Absence prolongée
Bon,
bon! Après avoir quasiment reçue des menaces de mort parce que je n’écrivais
pas de billet faisant suite à la déclaration d’amour que l’on m’a fait dans un
bar il y a environ un mois, je prends la plume afin de rectifier la situation.
Ce n’était
pas par méchanceté ou motivée par un profond désir de vous garder en haleine
que j’ai tardé à écrire la suite de pareille péripétie. Non. Disons que c’est
une raison beaucoup plus terre à terre qui m’a retenu d’écrire : ma fin de
session.
Donc,
reprenons où le dernier billet se terminait!
« Donc
t’es amoureux?
-Oui.
-Et
crois-tu que tu vas dire à l’Autre la nature de tes sentiments à son
égard? »
Je ne
sais pas où j’avais pu puiser tout ce sang-froid. Cet homme me faisait toujours
un effet dévastateur et je restais sagement là à l’écouter me parler de ses
problèmes de cœur et j’essayais même de le conseiller.
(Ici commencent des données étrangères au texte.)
(** The invariant holds when the goroutines start and after every move. *)
Lemma config_inv_spawn calls m :
  idle m →
  NoDup calls.*1 →
  Forall valid_call calls →
  Forall (λ c, trucks m !! c.1 = None) calls →
  config_inv (spawn calls m).
Proof.
  intros Hi Hnd Hv Ha. unfold config_inv. simpl. repeat split.
  - apply Forall_fmap, Forall_forall. intros [id cargo] Hin.
    rewrite Forall_forall in Hv, Ha.
    destruct (Hv _ Hin) as [H1 H2]. specialize (Ha _ Hin). by repeat split.
  - rewrite <- list_fmap_compose. exact Hnd.
  - by rewrite Hi.
  - rewrite Hi. simpl. unfold critical_count.
    induction calls as [| c calls IH]; [reflexivity |].
    rewrite fmap_cons. simpl. apply IH.
    + by inversion Hnd.
    + by inversion Hv.
    + by inversion Ha.
Qed.

Lemma config_inv_step c c' : config_inv c → step c c' → config_inv c'.
Proof.
  intros Hinv Hs. inversion Hs as [gs1 g gs2 m g' m' H]. subst c c'.
  destruct Hinv as (HF & Hnd & Hrd & Hcnt). simpl in *.
  apply Forall_app in HF as [HF1 HF2]. apply Forall_cons in HF2 as [Hg HF2].
  unfold critical_count in Hcnt. rewrite sum_list_with_app in Hcnt. simpl in Hcnt.
  assert (Hcrit : in_critical g = true → writer (mu m) = true).
  { intros E. rewrite E in Hcnt. simpl in Hcnt. destruct (writer (mu m)); [done |].
    simpl in Hcnt. lia. }
  destruct (goroutine_step_inv _ _ _ _ Hg Hrd Hcrit H) as (Hg' & Hrd' & Hb & Hframe).
  assert (Hid : g_id g' = g_id g) by (by rewrite (goroutine_step_goto _ _ _ _ H)).
  assert (Hothers : ∀ g2, g2 ∈ gs1 ++ gs2 → g_id g2 ≠ g_id g)
    by (intros g2 Hin; by eapply NoDup_fmap_middle).
  unfold config_inv. simpl. repeat split.
  - apply Forall_app. split; [| apply Forall_cons; split; [exact Hg' |]].
    + rewrite Forall_forall in HF1 |- *. intros g2 Hin.
      apply Hframe; [apply Hothers, elem_of_app; by left | by apply HF1].
    + rewrite Forall_forall in HF2 |- *. intros g2 Hin.
      apply Hframe; [apply Hothers, elem_of_app; by right | by apply HF2].
  - rewrite fmap_app, fmap_cons, Hid. by rewrite fmap_app, fmap_cons in Hnd.
  - exact Hrd'.
  - unfold critical_count. rewrite sum_list_with_app. simpl. lia.
Qed.

Lemma config_inv_nsteps n c c' : config_inv c → nsteps step n c c' → config_inv c'.
Proof.
  intros Hc Hn. induction Hn as [| n c1 c2 c3 H _ IH]; [done |].
  apply IH. by eapply config_inv_step.
Qed.

(** *** Progress and completion *)

Lemma goroutine_step_critical g m :
  in_critical g = true → is_Some (goroutine_step g m).
Proof.
  destruct g as [id cargo k]. unfold in_critical, goroutine_step. simpl.
  destruct k; try discriminate; intros _.
  - case_decide; by eexists.
  - case_decide; by eexists.
  - destruct (trucks m !! id); by eexists.
  - by eexists.
  - unfold Unlock. destruct (writer (mu m)); by eexists.
Qed.

Lemma step_member c g g' m' :
  g ∈ pool c → goroutine_step g (shared c) = Some (g', m') → ∃ c', step c c'.
Proof.
  destruct c as [gs m]. simpl. intros (gs1 & gs2 & ->)%list_elem_of_split H.
  eexists. by constructor.
Qed.

Lemma config_progress c : config_inv c → completed c ∨ ∃ c', step c c'.
Proof.
  intros (HF & _ & Hrd & Hcnt).
  destruct (decide (Forall has_returned (pool c))) as [Hd | Hn]; [by left | right].
  apply not_Forall_Exists in Hn; [| intros g; apply has_returned_dec].
  apply Exists_exists in Hn as (g & Hin & Hg).
  destruct (writer (mu (shared c))) eqn:W; simpl in Hcnt.
  - destruct (critical_count_pos (pool c)) as (g0 & Hin0 & Hc0); [lia |].
    destruct (goroutine_step_critical g0 (shared c) Hc0) as [[g' m'] Hs].
    by eapply step_member.
  - pose proof (critical_count_zero _ _ Hcnt Hin) as Hc.
    rewrite Forall_forall in HF. destruct (HF _ Hin) as (_ & _ & Hpc).
    assert (Hs : goroutine_step g (shared c) =
                 Some (goto g AtCheckID,
                       set_mu (λ _, {| writer := true; readers := 0 |}) (shared c))).
    { unfold in_critical in Hc. unfold goroutine_step.
      destruct (g_pc g) eqn:E; try discriminate.
      - unfold Lock. by rewrite W, Hrd.
      - exfalso. apply Hg. by eexists.
      - done. }
    by eapply step_member.
Qed.

Lemma config_completes c : config_inv c → ∃ c', rtc step c c' ∧ completed c'.
Proof.
  remember (total_remaining (pool c)) as k eqn:Hk. revert c Hk.
  induction k as [k IH] using lt_wf_ind. intros c -> Hinv.
  destruct (config_progress c Hinv) as [Hd | [c1 Hs]].
  - exists c. split; [reflexivity | exact Hd].
  - destruct (IH _ (step_remaining _ _ Hs) c1 eq_refl (config_inv_step _ _ Hinv Hs))
      as (c2 & Hrtc & Hd).
    exists c2. split; [by eapply rtc_l | exact Hd].
Qed.

Lemma completed_not_critical gs : Forall has_returned gs → critical_count gs = 0%nat.
Proof.
  unfold critical_count. induction 1 as [| g gs [r Hr] _ IH]; [reflexivity |].
  simpl. unfold in_critical. by rewrite Hr.
Qed.

Lemma completed_results c :
  config_inv c → completed c →
  idle (shared c) ∧
  Forall (λ g, g_pc g = Returned None) (pool c) ∧
  ∀ g, g ∈ pool c →
    GetTruck (g_id g) (shared c)
      = Return ({| ID := g_id g; Cargo := g_cargo g |}, None) (shared c).
Proof.
  intros (HF & _ & Hrd & Hcnt) Hd.
  rewrite (completed_not_critical _ Hd) in Hcnt.
  assert (Hi : idle (shared c)).
  { unfold idle, RWMutex_zero. destruct (mu (shared c)) as [w r]. simpl in *.
    subst r. by destruct w. }
  unfold completed in Hd. rewrite Forall_forall in HF, Hd.
  split; [exact Hi |]. split.
  - apply Forall_forall. intros g Hin. destruct (Hd _ Hin) as [r Hr].
    destruct (HF _ Hin) as (_ & _ & Hpc). rewrite Hr in Hpc. rewrite Hr.
    by destruct Hpc as [-> _].
  - intros g Hin. destruct (Hd _ Hin) as [r Hr].
    destruct (HF _ Hin) as (Hne & _ & Hpc). rewrite Hr in Hpc.
    destruct Hpc as (_ & p & Hl & Ho). by eapply GetTruck_present.
Qed.

(** *** Concurrent adds *)

Lemma call_in_pool c calls id cargo :
  call_of <$> pool c = calls → (id, cargo) ∈ calls →
  ∃ g, g ∈ pool c ∧ g_id g = id ∧ g_cargo g = cargo.
Proof.
  intros <- (g & Hg & Hin)%list_elem_of_fmap. exists g.
  unfold call_of in Hg. by injection Hg as -> ->.
Qed.

(** C9, as amended.  Goroutines call [AddTruck] with pairwise distinct
    non-empty ids, none of which the registry holds, and cargos that are
    not negative.  Then some schedule runs all the calls to their return;
    and after any number of moves under any schedule: at most
    [6 * N] moves were made, at most one goroutine is between [Lock] and
    [Unlock], either every call has returned or some goroutine can move,
    and once every call has returned each returned [nil], the mutex is
    free and [GetTruck] returns for each call the record [{id, cargo}]. *)
Theorem concurrent_adds calls m :
  reachable m →
  NoDup calls.*1 →
  Forall valid_call calls →
  Forall (λ c, trucks m !! c.1 = None) calls →
  (∃ c, rtc step (spawn calls m) c ∧ completed c) ∧
  ∀ n c, nsteps step n (spawn calls m) c →
    (n ≤ 6 * length calls)%nat ∧
    (critical_count (pool c) ≤ 1)%nat ∧
    (completed c ∨ ∃ c', step c c') ∧
    (completed c →
       idle (shared c) ∧
       Forall (λ g, g_pc g = Returned None) (pool c) ∧
       ∀ id cargo, (id, cargo) ∈ calls →
         GetTruck id (shared c)
           = Return ({| ID := id; Cargo := cargo |}, None) (shared c)).
Proof.
  intros Hr Hnd Hv Ha.
  pose proof (config_inv_spawn calls m (reachable_idle _ Hr) Hnd Hv Ha) as Hinv0.
  split; [by apply config_completes |].
  intros n c Hn. pose proof (config_inv_nsteps _ _ _ Hinv0 Hn) as Hinv.
  split; [| split; [| split]].
  - pose proof (nsteps_remaining _ _ _ Hn) as Hle.
    rewrite total_remaining_spawn in Hle. lia.
  - destruct Hinv as (_ & _ & _ & ->). destruct (writer (mu (shared c))); simpl; lia.
  - by apply config_progress.
  - intros Hd. destruct (completed_results c Hinv Hd) as (Hi & Hall & Hget).
    split; [exact Hi |]. split; [exact Hall |]. intros id cargo Hin.
    destruct (call_in_pool c calls id cargo) as (g & Hg & <- & <-);
      [by rewrite (nsteps_calls _ _ _ Hn), calls_spawn | exact Hin |].
    by apply Hget.
Qed.
Lemma parse_ai_result_claude_empty result :
  USE_OPENCODE cfg = false →
  grep (pair_text "type" "result") result = [] →
  response (parse_ai_result cfg E result) = "".
Proof. intros H Hnone. unfold parse_ai_result. by rewrite H, Hnone. Qed.

(** *** The retry loop of [run_single_task] *)

Lemma attempt_failed_cases output :
  attempt_succeeded E output = false →
  is_empty (captured output) = true ∨
  (is_empty (captured output) = false
   ∧ ∃ msg, check_for_errors E (captured output) = Some msg).
Proof.
  unfold attempt_succeeded. destruct (is_empty (captured output)); [by left|].
  destruct (check_for_errors E (captured output)); [by eauto|done].
Qed.

Lemma attempt_succeeded_cases output :
  attempt_succeeded E output = true →
  is_empty (captured output) = false
  ∧ check_for_errors E (captured output) = None.
Proof.
  unfold attempt_succeeded. destruct (is_empty (captured output)); [done|].
  by destruct (check_for_errors E (captured output)).
Qed.

End WithEnv.
End RalphyFacts.

Module ParseClaims.
Import Text JS Base TextFacts BaseFacts.
(** ** Callback: one iteration of the track loop *)

Lemma render_track_unfold (frame_count : Z) (t : nat) (track : Track)
    (st : MixState) :
  let g := generate (Z.to_nat frame_count) (set_meters track (0, 0) (0, 0)) in
  let fx :=
    effects_stage (fst (fst g)) t (snd (fst g)) (snd g) (st_filters st) in
  let mm :=
    mix_and_meter 0 (fst (fst fx)) (snd (fst fx)) (st_out st)
                  (peak_level (fst (fst g))) (rms_level (fst (fst g))) in
  render_track frame_count t track st
  = mkMixState
      (set_tracks (st_engine st)
         (<[t := set_meters (fst (fst g)) (snd (fst mm))
                   (sqrt (fst (snd mm) / IZR frame_count),
                    sqrt (snd (snd mm) / IZR frame_count))]>
            (tracks (st_engine st))))
      (snd fx) (fst (fst mm)).
Proof.
  unfold render_track.
  destruct (generate _ _) as [[track2 tl] tr]. simpl.
  destruct (effects_stage _ _ _ _ _) as [[tl' tr'] fs'].
  simpl. destruct (mix_and_meter _ _ _ _ _ _) as [[out' pk] rm].
  reflexivity.
Qed.

Lemma render_track_other (frame_count : Z) (u t : nat) (track : Track)
    (st : MixState) :
  t <> u ->
  tracks (st_engine (render_track frame_count u track st)) !! t
  = tracks (st_engine st) !! t /\
  slot_agree t (st_filters (render_track frame_count u track st))
               (st_filters st).
Proof.
  intros Hne. rewrite render_track_unfold. simpl. split.
  - apply list_lookup_insert_ne. congruence.
  - apply effects_stage_other. exact Hne.
Qed.

Lemma render_track_frame (frame_count : Z) (u : nat) (track : Track)
    (st : MixState) :
  track_count (st_engine (render_track frame_count u track st))
  = track_count (st_engine st).
Proof. rewrite render_track_unfold. reflexivity. Qed.

Lemma mix_track_other (solo_any : bool) (frame_count : Z) (st : MixState)
    (u t : nat) :
  t <> u ->
  tracks (st_engine (mix_track solo_any frame_count st u)) !! t
  = tracks (st_engine st) !! t /\
  slot_agree t (st_filters (mix_track solo_any frame_count st u))
               (st_filters st).
Proof.
  intros Hne. unfold mix_track.
  destruct (tracks (st_engine st) !! u) as [track|];
    [ | split; [ reflexivity | apply slot_agree_refl ] ].
  destruct (mute track || negb (playing track));
    [ split; [ reflexivity | apply slot_agree_refl ] | ].
  destruct (solo_any && negb (solo track));
    [ split; [ reflexivity | apply slot_agree_refl ] | ].
  apply render_track_other. exact Hne.
Qed.

Lemma mix_track_frame (solo_any : bool) (frame_count : Z) (st : MixState)
    (u : nat) :
  track_count (st_engine (mix_track solo_any frame_count st u))
  = track_count (st_engine st).
Proof.
  unfold mix_track.
  destruct (tracks (st_engine st) !! u) as [track|]; [ | reflexivity ].
  destruct (mute track || negb (playing track)); [ reflexivity | ].
  destruct (solo_any && negb (solo track)); [ reflexivity | ].
  apply render_track_frame.
Qed.

(** Iterations over indices other than [t] leave slot [t] of the track
    array and of the filter memory as they were. *)
Lemma foldl_mix_other (solo_any : bool) (frame_count : Z) (t : nat)
    (l : list nat) :
  t ∉ l ->
  forall st : MixState,
  tracks (st_engine (foldl (mix_track solo_any frame_count) st l)) !! t
  = tracks (st_engine st) !! t /\
  slot_agree t (st_filters (foldl (mix_track solo_any frame_count) st l))
               (st_filters st).
Proof.
  induction l as [|u l IH]; intros Hnot st; simpl.
  - split; [ reflexivity | apply slot_agree_refl ].
  - apply not_elem_of_cons in Hnot as [Hne Hnot].
    destruct (IH Hnot (mix_track solo_any frame_count st u)) as [Ht Hs].
    destruct (mix_track_other solo_any frame_count st u t Hne) as [Ht' Hs'].
    split; [ congruence | eapply slot_agree_trans; eassumption ].
Qed.
(** * CodeReadAI: structural extractor, analysis pipeline and job state machine

  A shallow embedding of the Python sources
  - [backend/app/services/parser_service.py]  (module [ParserService]),
  - [backend/app/api/jobs.py]                 (module [JobsApi]),
  - [backend/app/worker/tasks.py]             (module [Tasks]),
  followed by the properties established about them.

  Python [str] values are [string]s, [None]-able values are [option]s,
  lists are [list]s, exceptions are the [Raise] constructor of [Result],
  and the database session is an explicit state record threaded through
  the task functions. *)

From Stdlib Require Import String Ascii List ZArith Lia Bool Arith PeanoNat.
From Stdlib Require Import Permutation Sorted SpecFloat.
Import ListNotations.
Set Warnings "-register-all".
Local Open Scope list_scope.
Local Open Scope string_scope.

(* ===================================================================== *)
(** * Python built-ins used by the sources *)
(* ===================================================================== *)

Module Py.

(** Truthiness of a [str | None] value: [if x:] holds for a non-empty
    string only. *)
Definition truthy (x : option string) : bool :=
  match x with
  | Some (String _ _) => true
  | _ => false
  end.

(** [x in xs] for a list of strings. *)
Fixpoint mem (x : string) (xs : list string) : bool :=
  match xs with
  | [] => false
  | y :: ys => String.eqb x y || mem x ys
  end.

(** [dict.get(key)] on a dictionary written as a list of items. *)
Fixpoint dict_get {V : Type} (d : list (string * V)) (key : string) : option V :=
  match d with
  | [] => None
  | (k, v) :: rest => if String.eqb k key then Some v else dict_get rest key
  end.
(** * UVM Master Class: walkthrough controller and sequence builder

    A shallow embedding of the two pieces of logic of the application:
    - [App]: the walkthrough cursor of [src/App.tsx] together with the
      click guard of [src/components/UvmDiagram.tsx];
    - [SequenceBuilder]: the step list, the pending form and the text
      template [generateCode] of [src/components/SequenceBuilder.tsx].

    React state is modelled by explicit state passing: every handler is a
    function from the state of the render it closes over to the next state.
    A handler that would raise a [TypeError] returns [None]. *)

From Stdlib Require Import ZArith List String Ascii Bool Lia.
From Stdlib Require Import Numbers.DecimalString Numbers.DecimalZ.
Import ListNotations.

Open Scope string_scope.
Open Scope Z_scope.

(** ** The fragment of JavaScript the components rely on *)

Module JS.

(** Texts are JavaScript strings in their UTF-8 encoding, one [ascii] per
    byte.

    A [number] that the components can hold: the result of [parseInt], a
    literal, [Date.now()] or [index + 1].  These are the doubles without
    fraction, the two infinities and [NaN].  [Num z] is the double of
    value [z]; [-0] is identified with [0] (both are falsy and both print
    as ["0"]). *)
Inductive number : Type :=
  | NaN
  | Num (z : Z)
  | Infinity (negative : bool).

(** [ToBoolean] on a number: [0] and [NaN] are falsy. *)
Definition truthy (n : number) : bool :=
  match n with
  | NaN => false
  | Num z => negb (z =? 0)
  | Infinity _ => true
  end.

(** [a || b] on numbers. *)
Definition or (a b : number) : number :=
  if truthy a then a else b.

(** [a || b] where [a] may be [undefined]. *)
Definition or_undef (a : option number) (b : number) : number :=
  match a with
  | Some n => or n b
  | None => b
  end.

(** [a || b] on strings that may be [undefined]: [undefined] and the empty
    string are falsy. *)
Definition or_string (a : option string) (b : string) : string :=
  match a with
  | Some EmptyString => b
  | Some s => s
  | None => b
  end.

(** [n > 0]: any comparison with [NaN] is false. *)
Definition gt0 (n : number) : bool :=
  match n with
  | NaN => false
  | Num z => 0 <? z
  | Infinity negative => negb negative
  end.

(** [String(n)], as a template literal or [toString()] prints it.  For an
    integer the digits of the value are printed; this is what JavaScript
    prints for every integer below [2^53] in size (above, it prints the
    shortest digits that read back as the same double, and an exponent
    from [1e21]). *)
Definition toString (n : number) : string :=
  match n with
  | NaN => "NaN"
  | Num z => NilEmpty.string_of_int (Z.to_int z)
  | Infinity false => "Infinity"
  | Infinity true => "-Infinity"
  end.

(** *** The integers that a double holds *)

(** The double nearest to the integer [z], ties to the even significand of
    53 bits; an infinity from [2^1024] on. *)
Definition toDouble (z : Z) : number :=
  let a := Z.abs z in
  let v :=
    if a <? 2 ^ 53 then a
    else
      let e := Z.log2 a - 52 in
      let q := a / 2 ^ e in
      let r := a mod 2 ^ e in
      let half := 2 ^ (e - 1) in
      let q' := if (half <? r) || ((r =? half) && Z.odd q) then q + 1 else q in
      q' * 2 ^ e in
  if v <? 2 ^ 1024 then Num (Z.sgn z * v) else Infinity (z <? 0).

(** *** [parseInt(text)] with no radix argument *)

(** The white space of one byte: TAB, LF, VT, FF, CR and SP. *)
Definition isWhiteSpace (c : ascii) : bool :=
  let n := nat_of_ascii c in
  ((n =? 9) || (n =? 10) || (n =? 11) || (n =? 12) || (n =? 13) || (n =? 32))%nat.

(** The third byte of U+2000 to U+200A, U+2028, U+2029 and U+202F, after
    the bytes [E2 80]. *)
Definition isSpaceE280 (c : ascii) : bool :=
  let n := nat_of_ascii c in
  (((128 <=? n) && (n <=? 138)) || (n =? 168) || (n =? 169) || (n =? 175))%nat.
Il cessa de regarder le
fond de son verre (qu’il avait fixé tout au long de son discours) lorsque je dis
ma dernière phrase et leva les yeux vers moi. Son regard rivé dans le mien, il
me dit :
« Qu’est-ce
que tu crois que je suis en train de faire? »
Ma vie
ressemble parfois un peu trop à un feuilleton et je suis toujours en train de
me questionner à savoir s’il a du potentiel ou s’il se classe parmi les séries
B. Cette déclaration, je l’avais attendu depuis plus d’un an. Pour la première
fois où je Le croisais par hasard, j’étais en beauté. Et depuis le début de la
conversation j’étais en parfait contrôle de mes moyens. Tout allait tellement
bien qu’il a fallu que je prenne une gorgée de mon scotch au moment où m’a dit
la phrase. D’une prévisibilité pathétique! Ce qui m’amène à me questionner sur
les qualités scénaristiques de ma vie. Au moins je ne me suis pas étouffée et,
mieux encore, je n’ai pas recraché le contenu de ma bouche sous l’effet de ma
surprise. Ça ça aurait été le comble du pathétique prévisible typique d’une
quelconque série B. Je l’ai simplement regardé pendant quelques secondes – qui me
parurent durer une éternité – avec de grands yeux et une drôle de grimace dû à
mes lèvres crispées. Une fois l’effet de surprise passé, je me suis mise à
regarder un peu partout.
« Qu’est-ce
que tu fais?
-Je
cherche la caméra cachée. »
Il a
saisi ma main et m’a dit d’un ton presque solennel :
« Miss,
j’suis sérieux. »
Ses
yeux, ses beaux grands yeux que j’aimais tant… C’était à mon tour de me jeter à
l’eau et de lui déballer la véritable nature de mes sentiments au cas où il ne
le saurait pas déjà. Ce qui débuta comme un monologue devint rapidement un
dialogue entre nous. Dialogue au cours duquel je lui ai mentionné ma récente
rupture et de ma crainte de retomber trop vite amoureuse. Lui que j’avais tant
désiré, la dernière chose que je voulais était qu’il devienne mon « rebond ».
Notre
dialogue s’est terminé à 3 heure du mat avec le last call. Nous avons terminé nos verres et
avons mis nos manteaux. Il était là, devant moi et je le regardais. Il m’a prit
dans ses bras en me serrant doucement contre lui. Je n’arrivais pas à croire
que tout cela venait de se produire. Alors il a murmuré à mon oreille :
« Qu’est-ce
qu’on fait? »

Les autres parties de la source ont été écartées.